Displaying 4221 - 4230 of 16490
Interpretations Date

ID: 1985-02.21

Open

TYPE: INTERPRETATION-NHTSA

DATE: 04/29/85

FROM: AUTHOR UNAVAILABLE; Jeffrey R. Miller; NHTSA

TO: Wataru Hayashibara -- Manager, Certification Business Division, Mazda Motor Corporation

TITLE: FMVSS INTERPRETATION

TEXT:

Mr. Wataru Hayashibara Manager Certification Business Division Mazda Motor Corporation P.O. Box 18, Hiroshima, 730-91 Japan

This responds to your letter concerning Federal Motor Vehicle Safety Standard No. 101, Controls and Displays. According to your letter, you are considering a bulb check system for telltales that operates while the ignition switch is turned to the "ON" position and the engine is not running. You stated that the proposed design of this system is such that all telltales subjected to the bulb check may emit light simultaneously when any malfunction occurs in the electrical charging system. You asked whether the proposed system would comply with the requirements of section S5.3.1 of the standard. You also asked whether the answer is dependent on whether a vehicle is equipped with a telltale for electrical charge. As discussed below, the answer to both of your questions is no.

By way of background information, this agency does not provide approvals of motor vehicles or motor vehicle equipment. Under the National Traffic and Motor Vehicle Safety Act, it is the responsibility of the manufacturer to ensure that its vehicles or equipment comply with applicable safety standards. The following represents our opinion based on the facts provided in your letter.

Section S5.3.1 of Standard No. 101 states:

A telltale shall not emit light except when identifying the malfunction or vehicle condition for whose indication it is designed or during a bulb check upon vehicle starting.

There are thus only two situations in which it is permissible for a telltale to emit light: (1) when the telltale is actually identifying the malfunction or vehicle condition for which it is designed, and (2) during a bulb check upon vehicle starting. The emitting of light by all telltales whenever a malfunction occurs in the electrical charging system does not fall within either of these categories and is therefore not permitted by the standard.

This interpretation is limited to the specific factual situation described above, i.e., where light would be emitted by all telltales whenever a malfunction occurs in the electrical charging system. In essence, your proposed design would replace the telltale for electrical charge, which is provided by most manufacturers to warn of such things as low voltage, with a warning message in the form of all telltales simultaneously emitting light. This is not permitted by Standard No. 101, for the reasons stated above.

Your letter suggests an interpretation that the simultaneous lighting of all telltales subjected to the bulb check when any malfunction occurs in the electrical charging system could not be any violation of the requirements of S5.3.1, because it is the vehicle condition which "is designed" by a manufacturer for all telltales to emit light. We do not agree with that suggested interpretation. Section S5.3.1's use of the words "malfunction or vehicle condition for whose indication it is designed" refers back to the term "(a) telltale." It is our opinion that the phrase is applicable only to the specific malfunction or vehicle condition for which a particular telltale is designed to warn the driver and not to a situation where all telltales are designed to collectively warn of a malfunction or vehicle condition.

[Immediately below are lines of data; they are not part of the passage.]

(* ===== verification/RestartExamples.v ===== *)
(** * A Kernel and its journal

    A Kernel over the concrete disk: it acquires a lease, crashes in the middle
    of its next record and starts again from the file. *)
From stdpp Require Import base gmap strings list sorting pretty.
From Stdlib Require Import Ascii Lia ZifyBool ZifyN.
From S2P Require Import Prelude Validation Contract KernelApi ResourceManager Ledger LedgerSpec LedgerExamples Binding.
From S2P Require Import Environment Instance World AuthorityState Events Authority AuthorityFrame AuthoritySteps.
From S2P Require Import AuthoritySpec AuthorityExamples RuntimeJournal JournalSpec JournalReplay JournalExamples RestartSpec.

(** The journal and the event store are the file, the other ports answer as the
    demonstration world does. *)
Definition answered {A} (m : world -> world * A) (d : disk) : disk * A := (d, (m (demo_world true)).2).
#[export] Instance disk_environment : Environment disk := {|
  env_now_unix_ms := answered env_now_unix_ms;
  env_instant := answered env_instant;
  env_uuid := answered env_uuid;
  env_backend_id := "world";
  env_preflight_for_binding b := answered (env_preflight_for_binding b);
  env_launch p b := answered (env_launch p b);
  env_stop h q := answered (env_stop h q);
  env_probe_inventory := answered env_probe_inventory;
  env_create_binding_for_generation r g := answered (env_create_binding_for_generation r g);
  env_resolve_worker_launch_plan k := answered (env_resolve_worker_launch_plan k);
  env_journal_append := RuntimeJournal.append;
  env_append_event := RuntimeJournal.append_event;
  env_events_for_source := RuntimeJournal.events_for_source;
  env_try_send n c := answered (env_try_send n c);
  env_hash_order _ s := bset_iter s;
  env_hash_order_permutation _ s := bset_iter_permutation s;
|}.
#[export] Instance disk_kernel : JournalledKernel disk.
Proof.
  by split.
Qed.

(** The first process acquires [lease-k] with token 7, and its next record is cut
    short by the crash; the second one acquires [lease-k2]. *)
Definition first_run : AuthorityRuntime * disk :=
  perform_all [acquire "default" "k" "w" alice]
    (booted node 1 WorkerHeartbeatConfig_default demo_inventory 7, fresh_disk 100000 []).
Definition acquired_line : PersistedRuntimeRecord :=
  persist_record 100 (mk_journal_record LeaseAcquired node 1 None (Some "lease-k") (Some 7%N) "LEASE_ACQUIRED" None).
Definition crashed_disk : disk :=
  with_file first_run.2 (Some (bytes_of first_run.2 ++ take 20 (encode_record launched))) 100000.
Definition second_run (d : disk) (rec : RecoveryState) : AuthorityRuntime * disk :=
  perform_all [acquire "default" "k2" "w2" bob]
    (booted node (rec_node_epoch rec) WorkerHeartbeatConfig_default demo_inventory (rec_next_fence_token rec), d).

Lemma crashed_holds : holds crashed_disk [acquired_line].
Proof.
  right. eexists. split; [reflexivity|].
  assert (bytes_of first_run.2 = file_of [acquired_line]) as -> by (vm_compute; reflexivity).
  destruct (drop 20 (encode_record launched)) as [|c rest] eqn:Hd; [vm_compute in Hd; discriminate Hd|].
  apply (jf_cut _ launched _ c rest); [repeat constructor|vm_compute; discriminate|].
  rewrite <- Hd. symmetry. apply take_drop.
Qed.
Lemma fences_survive_restart_witness :
  exists w2 rec l', restart node crashed_disk = (w2, Ok rec) /\
    leases (rt_ledger (second_run w2 rec).1) !! "lease-k2" = Some l' /\
    ((7 < rl_fence_token l')%N \/ rl_fence_token l' = u64_max).
Proof.
  assert (match restart node crashed_disk with
          | (w2, Ok rec) => is_Some (leases (rt_ledger (second_run w2 rec).1) !! "lease-k2")
          | _ => False
          end) as Hrun by (vm_compute; eexists; reflexivity).
  destruct (restart node crashed_disk) as [w2 [rec|]] eqn:Hr; [|destruct Hrun]. destruct Hrun as [l' Hl'].
  destruct (leases (rt_ledger first_run.1) !! "lease-k") as [l|] eqn:Hl; [|vm_compute in Hl; discriminate Hl].
  assert (((fun l => (rl_state l, rl_fence_token l)) <$> leases (rt_ledger first_run.1) !! "lease-k") = Some (Active, 7%N)) as Hv
    by (vm_compute; reflexivity).
  rewrite Hl in Hv. injection Hv as Hs Ht. exists w2, rec, l'. split; [reflexivity|]. split; [exact Hl'|]. rewrite <- Ht.
  apply (fences_survive_restart node 1 WorkerHeartbeatConfig_default demo_inventory 7 (fresh_disk 100000 [])
    [acquire "default" "k" "w" alice] crashed_disk [acquired_line] w2 rec WorkerHeartbeatConfig_default demo_inventory
    [acquire "default" "k2" "w2" bob] "lease-k" l "lease-k2" l').
  - vm_compute. discriminate.
  - vm_compute. discriminate.
  - eexists. reflexivity.
  - exact crashed_holds.
  - exact Hr.
  - exact Hl.
  - exact Hs.
  - exact Hl'.
Defined.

Our interpretation is not dependent on whether a vehicle is equipped with a telltale for electrical charge or not.

Sincerely,

Jeffrey R. Miller Chief Counsel

Mr. Frank Berndt Chief Counsel National Highway Traffic Safety Administration 400 Seventh Street, S.W. Washington, D.C. 20590 U. S. A.

December 26, 1980 Our Ref. No. NH84/20

Re: Request for Interpretation of FMVSS 101 Controls and Displays

Dear Mr. Berndt:

This is to request your interpretation regarding the telltale lighting condition specified in the last sentence, shown below, of S5.3.1 of Standards No. 101.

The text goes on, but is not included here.